Last week, the media was abuzz when Chinese Foreign Minister Qin Gang indicated his interest in helping mediate the Israel-Palestine conflict by speaking to both the Israeli and Palestinian foreign ministers. This generated some discussion as to whether China was looking to build on the success of its hosting of talks between Iran and Saudi Arabia last month, which led to their re-establishing diplomatic relations after several years of rivalry and tension.

However, just as the Iran-Saudi Arabia talks should not be overstated, neither should the Chinese offer to mediate between Israel and the Palestinians. Indeed, the proposal was not new; Chinese officials have made similar proposals in the past. And when it has hosted talks between the two sides, China has not had any substantive impact — as happened last time in December 2017, when a senior Palestinian delegation met a more modest Israeli one in Beijing and both sides struggled to agree to anything more than a non-binding resolution.

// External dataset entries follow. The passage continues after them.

Lemma white_prefix_none_app s r :
  white_prefix s = None -> s ≠ "" -> blank r = true ->
  white_prefix (s +:+ r) = None.
Proof.
  intros Hs Hne Hr. destruct s as [|a s1]; [done|]. clear Hne.
  change (String a s1 +:+ r) with (String a (s1 +:+ r)).
  unfold white_prefix in *.
  destruct (is_white (String a "")); [done|].
  destruct s1 as [|a2 s2].
  - change ("" +:+ r) with r. destruct r as [|b r2]; [reflexivity|].
    pose proof (blank_first_lead _ _ Hr) as Hb.
    destruct (is_white (String a (String b ""))) eqn:H2.
    { apply white_second_not_lead in H2. congruence. }
    destruct r2 as [|c r3]; [reflexivity|].
    destruct (is_white (String a (String b (String c "")))) eqn:H3; [|reflexivity].
    apply white_second_not_lead in H3. congruence.
  - change (String a2 s2 +:+ r) with (String a2 (s2 +:+ r)). cbv beta iota.
    destruct (is_white (String a (String a2 ""))); [done|].
    destruct s2 as [|a3 s3].
    + change ("" +:+ r) with r. destruct r as [|b r2]; [reflexivity|].
      pose proof (blank_first_lead _ _ Hr) as Hb.
      destruct (is_white (String a (String a2 (String b "")))) eqn:H3; [|reflexivity].
      apply white_third_not_lead in H3. congruence.
    + change (String a3 s3 +:+ r) with (String a3 (s3 +:+ r)). cbv beta iota.
      by destruct (is_white (String a (String a2 (String a3 "")))).
Qed.

Lemma lstrip_app_blank s r :
  blank r = true ->
  lstrip (s +:+ r) = match lstrip s with "" => "" | _ => lstrip s +:+ r end.
Proof.
  intros Hr. induction s as [s IH] using string_strong_ind.
  rewrite (lstrip_unfold s). destruct (white_prefix s) as [rest|] eqn:Hs.
  - rewrite lstrip_unfold, (white_prefix_app _ _ _ Hs).
    apply IH. by apply white_prefix_length.
  - destruct s as [|a s1].
    + by apply blank_lstrip in Hr.
    + by rewrite lstrip_unfold, white_prefix_none_app.
Qed.

Lemma strip_padded l s r :
  blank l = true -> blank r = true -> strip (l +:+ s +:+ r) = strip s.
Proof.
  intros Hl Hr. unfold strip.
  rewrite lstrip_blank_app, lstrip_app_blank by done.
  destruct (lstrip s) eqn:Hs; [reflexivity|].
  by rewrite rstrip_app_stripped by (by apply rstrip_blank).
Qed.

(** X16. The classifier reads the service's answer through white space and
    the case of the letters A to Z: an answer that is some text between
    strings of white-space characters gives the same stage as any answer
    that is that text with those letters in another case, whatever the
    prompts, the roles and the states of the two calls. *)
Theorem X16_classifier_ignores_padding_and_case
    (W' : World) p r st p' r' st' pad_l text pad_r text' :
  blank pad_l = true ->
  blank pad_r = true ->
  lower text = lower text' ->
  classification W p r st = Generated (pad_l +:+ text +:+ pad_r) ->
  classification W' p' r' st' = Generated text' ->
  fst (detect_conversation_stage W p r st) =
  fst (detect_conversation_stage W' p' r' st').
Proof.
  intros Hl Hr Hcase Ho Ho'.
  rewrite !detect_conversation_stage_run. cbn [fst]. rewrite Ho, Ho'.
  by rewrite strip_padded, <- !strip_lower, Hcase.
Qed.

(** *** What the transcript and the store are made of *)

Lemma transcript_is_logged_handle rq st :
  transcript_is_logged st -> transcript_is_logged (snd (handle W rq st)).
Proof.
  intros Hst. destruct rq as [|data|sid|]; cbn [handle].
  - exact Hst.
  - destruct (session_scores st !! session_id data) as [sb|] eqn:Hsb;
      [|by rewrite chat_handler_unknown].
    intros t. rewrite (chat_handler_state _ _ _ Hsb). cbn [model_calls chat_history].
    rewrite !elem_of_app. intros [[Hold|Huser]|Hmodel].
    + specialize (Hst t Hold). destruct (turn_role t).
      * destruct Hst as (h & o & Hin). exists h, o.
        unfold calls_before_reply. rewrite !elem_of_app. by left; left.
      * destruct Hst as (h & reply & Hparts & Hin). exists h, reply.
        split; [exact Hparts|].
        unfold calls_before_reply. rewrite !elem_of_app. by left; left.
    + apply list_elem_of_singleton in Huser as ->. cbn [turn_role user_turn].
      eexists _, _. rewrite elem_of_app. right. by apply list_elem_of_singleton.
    + destruct (reply_outcome W data st) as [reply|reason];
        [|by apply elem_of_nil in Hmodel].
      apply list_elem_of_singleton in Hmodel as ->. cbn [turn_role model_turn].
      eexists _, reply. split; [reflexivity|].
      rewrite elem_of_app. right. by apply list_elem_of_singleton.
  - by rewrite get_scores_run.
  - exact Hst.
Qed.

(** X17. The transcript holds nothing but what went to the service and
    what came back: in the state after any run from start-up, every user
    turn is the last turn of a transcript some generation call was given,
    and every model turn carries the text some generation call answered.
    Error markers and classification instructions never enter it. *)
Theorem X17_transcript_is_logged rqs t :
  let st := snd (serve W rqs (startup W)) in
  t ∈ chat_history st ->
  match turn_role t with
  | user => exists h o, (Transcript (h ++ [t]), o) ∈ model_calls st
  | model =>
      exists h reply,
        parts t = [reply] /\ (Transcript h, Generated reply) ∈ model_calls st
  end.
Proof.
  cbn zeta. revert t.
  apply (serve_invariant transcript_is_logged transcript_is_logged_handle).
  intros t. destruct startup_quiet as [-> _]. by intros ?%elem_of_nil.
Qed.

(** X18. The store holds the sessions [/start] has made and no others: in
    the state after any run from start-up, an identifier is a key of the
    store exactly when some [/start] of the run answered with it, so the
    store has at most as many sessions as the run has [/start] requests. *)
Theorem X18_store_is_the_created_sessions rqs sid :
  let answers := fst (serve W rqs (startup W)) in
  let st := snd (serve W rqs (startup W)) in
  (sid ∈ dom (session_scores st) <-> sid ∈ created_ids answers) /\
  (size (session_scores st) <= length (List.filter is_start rqs))%nat.
Proof.
  cbn zeta. split.
  - rewrite dom_session_scores_serve, session_scores_startup, dom_empty_L.
    rewrite elem_of_union, elem_of_list_to_set. set_solver.
  - assert (forall st,
              (size (session_scores (snd (serve W rqs st))) <=
               size (session_scores st) + length (List.filter is_start rqs))%nat)
      as Hsize.
    { induction rqs as [|rq rqs IH]; intros st; [cbn; lia|].
      rewrite serve_cons. cbn [snd]. etrans; [apply IH|].
      rewrite handle_session_scores. destruct rq as [|data|?|]; cbn.
      - rewrite map_size_insert. destruct (session_scores st !! _); cbn; lia.
      - destruct (session_scores st !! session_id data) as [sb|] eqn:Hsb; [|lia].
        rewrite map_size_insert_Some by eauto. lia.
      - lia.
      - lia. }
    etrans; [apply Hsize|]. by rewrite session_scores_startup, map_size_empty.
Qed.

End Further.

(** ** The further properties at work *)

(** Session "s0" outlives a turn, another [/start] and a liveness check. *)
Lemma X2_witness :
  http_status
    (fst (get_scores "s0"
            (snd (serve helpful_world [PostChat (hello "auto"); GetStart; GetRoot]
                    (one_session helpful_world))))) = 200.
Proof.
  pose proof (X2_sessions_persist helpful_world "s0" (one_session helpful_world)
                [PostChat (hello "auto"); GetStart; GetRoot] (hello "opening")) as Hx.
  destruct Hx as (_ & Hok & _).
  - apply (elem_of_dom_2 _ _ fresh_scoreboard). vm_compute. reflexivity.
  - reflexivity.
  - exact Hok.
Defined.

(** A turn of session "s1" leaves the scoreboard of "s0" as it was. *)
Lemma X3_witness :
  session_scores
    (snd (serve helpful_world [PostChat hello_s1; GetScores "s1"; GetRoot]
            two_sessions)) !! "s0" =
  session_scores two_sessions !! "s0".
Proof.
  apply (X3_sessions_do_not_interfere helpful_world "s0"
           [PostChat hello_s1; GetScores "s1"; GetRoot] two_sessions).
  vm_compute. reflexivity.
Defined.

(** The "closing" counter of "s0" is not lower after a classified turn. *)
Lemma X4_witness :
  exists sb' n',
    session_scores
      (snd (serve helpful_world [PostChat (hello "auto"); GetScores "s0"]
              (one_session helpful_world))) !! "s0" = Some sb' /\
    sb' !! "closing" = Some n' /\ 0 <= n'.
Proof.
  apply (X4_counters_never_decrease helpful_world
           [PostChat (hello "auto"); GetScores "s0"] (one_session helpful_world)
           "s0" fresh_scoreboard "closing" 0).
  - vm_compute. reflexivity.
  - vm_compute. reflexivity.
  - vm_compute. reflexivity.
Defined.

Lemma X5_witness :
  session_scores
    (snd (serve helpful_world [GetStart; PostChat (hello "auto")]
            (startup helpful_world))) !! "s0" =
    Some (<["closing" := 1]> fresh_scoreboard) /\
  0 <= 1.
Proof.
  assert (session_scores
            (snd (serve helpful_world [GetStart; PostChat (hello "auto")]
                    (startup helpful_world))) !! "s0" =
          Some (<["closing" := 1]> fresh_scoreboard)) as Hsb
    by (vm_compute; reflexivity).
  split; [exact Hsb|].
  apply (X5_counters_nonnegative helpful_world [GetStart; PostChat (hello "auto")]
           "s0" (<["closing" := 1]> fresh_scoreboard) "closing" 1 Hsb).
  vm_compute. reflexivity.
Defined.

(** Three turns, two of them classified: the counters sum to three. *)
Lemma X6_witness :
  exists sb',
    session_scores
      (snd (serve helpful_world (PostChat <$> three_turns)
              (one_session helpful_world))) !! "s0" = Some sb' /\
    total sb' = total fresh_scoreboard + 3.
Proof.
  apply (X6_counters_sum_to_turns helpful_world (one_session helpful_world)
           "s0" fresh_scoreboard three_turns).
  - exists [GetStart]. reflexivity.
  - vm_compute. reflexivity.
  - vm_compute. reflexivity.
Defined.

Lemma X8_witness :
  exists response scores,
    fst (chat_handler helpful_world (hello "opening") (one_session helpful_world)) =
      Ret (ChatBody "s0" response scores) /\
    fst (get_scores "s0"
           (snd (chat_handler helpful_world (hello "opening")
                   (one_session helpful_world)))) =
      Ret (ScoresBody "s0" scores).
Proof.
  destruct (X8_chat_then_scores helpful_world (hello "opening")
              (one_session helpful_world) fresh_scoreboard)
    as (response & scores & Hchat & Hq & _).
  - vm_compute. reflexivity.
  - exists response, scores. split; [exact Hchat|].
    exact (f_equal fst Hq).
Defined.

(** The one generation call of the run was given the user turn, and the
    transcript now begins with it. *)
Lemma X10_witness :
  [user_turn (composed helpful_world (hello "opening") (one_session helpful_world))]
  `prefix_of`
  chat_history (snd (serve helpful_world [GetStart; PostChat (hello "opening")]
                       (startup helpful_world))).
Proof.
  destruct (X10_calls_see_the_transcript helpful_world
              [GetStart; PostChat (hello "opening")]
              [user_turn (composed helpful_world (hello "opening")
                            (one_session helpful_world))]
              (Generated "Deal.")) as [Hpre _].
  - vm_compute. apply list_elem_of_here.
  - exact Hpre.
Defined.

(** The catalog read at start-up is kept and not read again. *)
Lemma X12_witness :
  catalog_reads
    (snd (serve helpful_world [GetStart; PostChat (hello "auto")]
            (startup helpful_world))) = 1%nat.
Proof.
  destruct (X12_catalog_loaded_once helpful_world
              [GetStart; PostChat (hello "auto")] (startup helpful_world))
    as [_ Hreads].
  - vm_compute. discriminate.
  - rewrite Hreads. reflexivity.
Defined.

(** No product file: the turn is answered and says so in the prompt. *)
Lemma X13_witness :
  http_status (fst (chat_handler failing_world (hello "opening")
                      (one_session failing_world))) = 200 /\
  contains (composed failing_world (hello "opening") (one_session failing_world))
    "No product data.".
Proof.
  destruct (X13_empty_catalog_is_retried failing_world (hello "opening")
              (one_session failing_world) fresh_scoreboard)
    as (_ & _ & _ & Hok & Hnone).
  - vm_compute. reflexivity.
  - reflexivity.
  - split; [exact Hok|]. apply Hnone. reflexivity.
Defined.

(** A script file with blanks around its two lines. *)
Lemma X15_witness :
  role_scripts (snd (serve terse_world [GetStart] (startup terse_world))) seller =
    ["Greet"; "Offer"] /\
  script_section
    (role_scripts (snd (serve terse_world [GetStart] (startup terse_world))) seller) =
    nl +:+ nl +:+ "Script:" +:+ nl +:+ "Greet" +:+ nl +:+ "Offer".
Proof.
  destruct (X15_script_file_reaches_prompt terse_world [GetStart] seller
              ("  Greet" +:+ nl +:+ "Offer" +:+ nl)) as (Hlines & _ & _ & Hsec).
  - reflexivity.
  - split; [exact Hlines|exact Hsec].
Defined.

(** The padded answer in capitals and the bare "closing" are the same
    answer. *)
Lemma X16_witness :
  fst (detect_conversation_stage padded_world "Hi" seller (startup padded_world)) =
  fst (detect_conversation_stage terse_world "Bye" buyer (startup terse_world)).
Proof.
  apply (X16_classifier_ignores_padding_and_case padded_world terse_world
           "Hi" seller (startup padded_world) "Bye" buyer (startup terse_world)
           nbsp "CLOSING" (line_separator +:+ nl) "closing").
  - reflexivity.
  - reflexivity.
  - reflexivity.
  - reflexivity.
  - reflexivity.
Defined.
(** * bitcask: a shallow embedding of the store and its codecs

    The development follows the layout of the Go sources:
    - [Binary] and [Crc32]: the parts of Go's [encoding/binary] and
      [hash/crc32] the store calls;
    - [Codec]: [internal/codec/codec.go];
    - [Data]: the [data] package (segment codec and [datafile]);
    - [Internal]: the [internal] package ([Item] and the index codec);
    - the top level: [options.go], [bitcask.go] and [dtypes.go].

    Go integers are [Z] with the wrap-around of their width written out,
    byte slices are [list byte], maps are [gmap]s, and every function that
    returns an [error] returns a [result] or an [option error] here. *)

From Stdlib Require Import ZArith Lia List.
From Stdlib.Strings Require Import Byte.
From stdpp Require Import gmap list fin_maps sorting.

Local Open Scope Z_scope.

(** ** Bytes and machine integers *)

Abbreviation bytes := (list byte).

#[global] Instance byte_eq_dec : EqDecision byte := Byte.byte_eq_dec.
#[global] Instance byte_countable : Countable byte :=
  inj_countable Byte.to_N Byte.of_N Byte.of_to_N.

Definition Z_of_byte (b : byte) : Z := Z.of_N (Byte.to_N b).

(** Go's [byte(x)]: the low eight bits. *)
Definition byte_of_Z (z : Z) : byte :=
  default Byte.x00 (Byte.of_N (Z.to_N (z mod 256))).

Definition len (b : bytes) : Z := Z.of_nat (length b).

Definition max_int64 : Z := 2 ^ 63 - 1.
Definition wrap_uint32 (z : Z) : Z := z mod 2 ^ 32.
Definition wrap_uint64 (z : Z) : Z := z mod 2 ^ 64.
(** Conversion to a signed 64-bit integer ([int], [int64]). *)
Definition wrap_int64 (z : Z) : Z := (z + 2 ^ 63) mod 2 ^ 64 - 2 ^ 63.

(** ** Errors and results *)

(** The messages the segment and record codecs hand to [errors.Wrap]. *)
Inductive message : Type :=
  | FailedReadingSavedData   (* "failed reading saved data" *)
  | FailedFlushingData.      (* "failed flushing data" *)

#[global] Instance message_eq_dec : EqDecision message.
Proof. solve_decision. Defined.

Inductive error : Type :=
  | ErrKeyNotFound
  | ErrKeyTooLarge
  | ErrValueTooLarge
  | ErrChecksumFailed
  | ErrDatabaseLocked
  | ErrMaxConcurrencyLowerEqZero
  | ErrDecodeError
  | ErrEncodeError
  | ErrReadonly
  | ErrReadError
  | ErrIndexCorruption
  | EOF                 (* io.EOF *)
  | ErrUnexpectedEOF    (* io.ErrUnexpectedEOF *)
  | EFBIG               (* the file system refuses to grow a file *)
  | EINVAL              (* the file system refuses a negative offset *)
  | ENOENT              (* the file system has no such file *)
  | Wrap (cause : error) (msg : message).
                        (* errors.Wrap(cause, msg): a new error value,
                           equal to no sentinel *)

#[global] Instance error_eq_dec : EqDecision error.
Proof. solve_decision. Defined.

(** The outcome of a call: a value, a returned [error], or a run-time
    panic (slice bounds, nil dereference, index out of range). *)
Inductive result (A : Type) : Type :=
  | Ok (a : A)
  | Err (e : error)
  | Panic.
Arguments Ok {A} a.
Arguments Err {A} e.
Arguments Panic {A}.

#[global] Instance result_bind : MBind result := fun A B k r =>
  match r with
  | Ok a => k a
  | Err e => Err e
  | Panic => Panic
  end.

(** Go's slice expression [b[lo:hi]] on a slice whose capacity is its
    length: out-of-range bounds panic. *)
Definition slice (b : bytes) (lo hi : Z) : result bytes :=
  if (0 <=? lo) && (lo <=? hi) && (hi <=? len b)
  then Ok (take (Z.to_nat (hi - lo)) (drop (Z.to_nat lo) b))
  else Panic.

(** [io.ReadFull(r, buf)] with [len(buf) = n] on a reader whose remaining
    input is [r]: the bytes read and the rest of the stream, [io.EOF] when
    nothing could be read, [io.ErrUnexpectedEOF] on a short read. *)
Definition ReadFull (r : bytes) (n : Z) : bytes * result bytes :=
  if n <=? 0 then (r, Ok [])
  else if n <=? len r then (drop (Z.to_nat n) r, Ok (take (Z.to_nat n) r))
  else match r with
       | [] => ([], Err EOF)
       | _ => ([], Err ErrUnexpectedEOF)
       end.

(** [translateError] of the two codec packages. *)
Definition translateError (err : error) : error :=
  match err with
  | EOF => ErrUnexpectedEOF
  | _ => err
  end.

(** ** encoding/binary *)

Module Binary.

(** [binary.BigEndian.PutUint32], [PutUint64]: the [n] low bytes of [v],
    most significant first. *)
Fixpoint be_bytes (n : nat) (v : Z) : bytes :=
  match n with
  | O => []
  | S n' => be_bytes n' (Z.shiftr v 8) ++ [byte_of_Z v]
  end.

(** [binary.BigEndian.Uint32], [Uint64]. *)
Definition be_value (b : bytes) : Z :=
  fold_left (fun acc x => Z.lor (Z.shiftl acc 8) (Z_of_byte x)) b 0.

Perhaps the greatest challenges facing successful Chinese mediation is the nature of the conflict and the peace process around it.

First, the conflict is an asymmetrical one, in which one party, Israel, has imposed what activist and scholar Jeff Halper calls a “matrix of control” over the Palestinians. By this he means that Israel holds both military and administrative control over the occupied Palestinian territory and the movement of Palestinians within it. Along with the nearly 20-year siege of Gaza, successive Israeli governments have allowed nearly 500,000 Jewish settlers to take up residence in the West Bank while building a parallel road system that connects the settlements to Israel and breaking up Palestinian territorial contiguity.